Originally posted on 09/16/2016:

I've been pretty open over the last 5 years about my addiction to opiates. I did so in part to document how I felt at times, and to re-read those threads at later dates. Part of it was to get opinions on addiction and see what most thought about it because as Im sure you can imagine, its not something you bring up at work.

It really is amazing what documenting (or journaling, if you're a phag) can do for you when looking back. To re-read my thoughts years ago, my feelings, my emotions, it's powerful. I read things I cant believe I wrote, I can tell when I was sober and when I was fukked up, the difference was probably easy to see for everyone, except me.

So I've decided the time has come to move on.

One of my favorite quotes about stopping an addiction is that "Stopping an addiction is not as simple as just stopping, its about having a reason to create a new life in which drugs or alcohol won't be a part of that life"

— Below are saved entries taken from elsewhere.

(** C5.  Broadcast is non-blocking.  On every stack that is not empty,
    [update] with a [Broadcast] whose [to] is ["X", "Y"] returns; the depth
    is unchanged; the frames below the top are untouched; the top frame is
    still the frame of the same agent and has the step recorded at the end
    of its [steps] and under its kind; the step is appended to
    [messages_by_agent] under [by + "/X"] and under [by + "/Y"], where [by]
    is the path of the sender, and no other route changes. *)
Theorem broadcast_is_non_blocking (s : TapeViewStack) (b p c f : string) :
  stack s ≠ [] →
  let step := Broadcast b p c f ["X"; "Y"] in
  ∃ s' frame frame',
    update step s = Ok s'
    ∧ top s = Some frame
    ∧ top s' = Some frame'
    ∧ depth s' = depth s
    ∧ removelast (stack s') = removelast (stack s)
    ∧ agent_name frame' = agent_name frame
    ∧ agent_full_name frame' = agent_full_name frame
    ∧ steps frame' = steps frame ++ [step]
    ∧ steps_by_kind frame' !!! "broadcast"
      = (steps_by_kind frame !!! "broadcast") ++ [step]
    ∧ messages_by_agent s' !!! path_join b "X"
      = (messages_by_agent s !!! path_join b "X") ++ [step]
    ∧ messages_by_agent s' !!! path_join b "Y"
      = (messages_by_agent s !!! path_join b "Y") ++ [step]
    ∧ ∀ key, key ≠ path_join b "X" → key ≠ path_join b "Y" →
        messages_by_agent s' !! key = messages_by_agent s !! key.
Proof.
  intros Hne step. destruct (stack_snoc s Hne) as (l & x & m & ->).
  assert (Hxy : path_join b "X" ≠ path_join b "Y").
  { intros E. apply path_join_inj in E. discriminate. }
  eexists _, x, _. split; [apply update_broadcast|].
  rewrite !top_snoc. unfold depth; simpl. rewrite !removelast_last.
  rewrite !length_app; simpl.
  destruct (counted_names step (add_step step x)) as [-> ->].
  rewrite counted_steps, counted_steps_by_kind, add_step_steps_by_kind.
  unfold broadcast_messages; simpl.
  repeat split; try done.
  - by rewrite lookup_total_insert_eq.
  - rewrite append_message_lookup_total_ne by done.
    apply append_message_lookup_eq.
  - rewrite append_message_lookup_eq.
    by rewrite append_message_lookup_total_ne.
  - intros key HX HY. by rewrite !append_message_lookup_ne.
Qed.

I now have that reason, she is beautiful and worth every bit of it. She deserves to have grow up with a parent that is not an addict, functional or not.

So today is day 10, and its been hard. My emotions have been a roller coaster, I've been irritable, hardly sleep, terrible diet, my life is changing from one where I was constantly numb and didnt give a fukk about anything, to one in which I again have to learn how to manage my emotions.

If you have experiences, by all means please share. If you can offer support please do. If you want to criticize and call names, go fukk yourself, and then say your peace.

Day 10.... Not an easy day, but one that will be gotten through.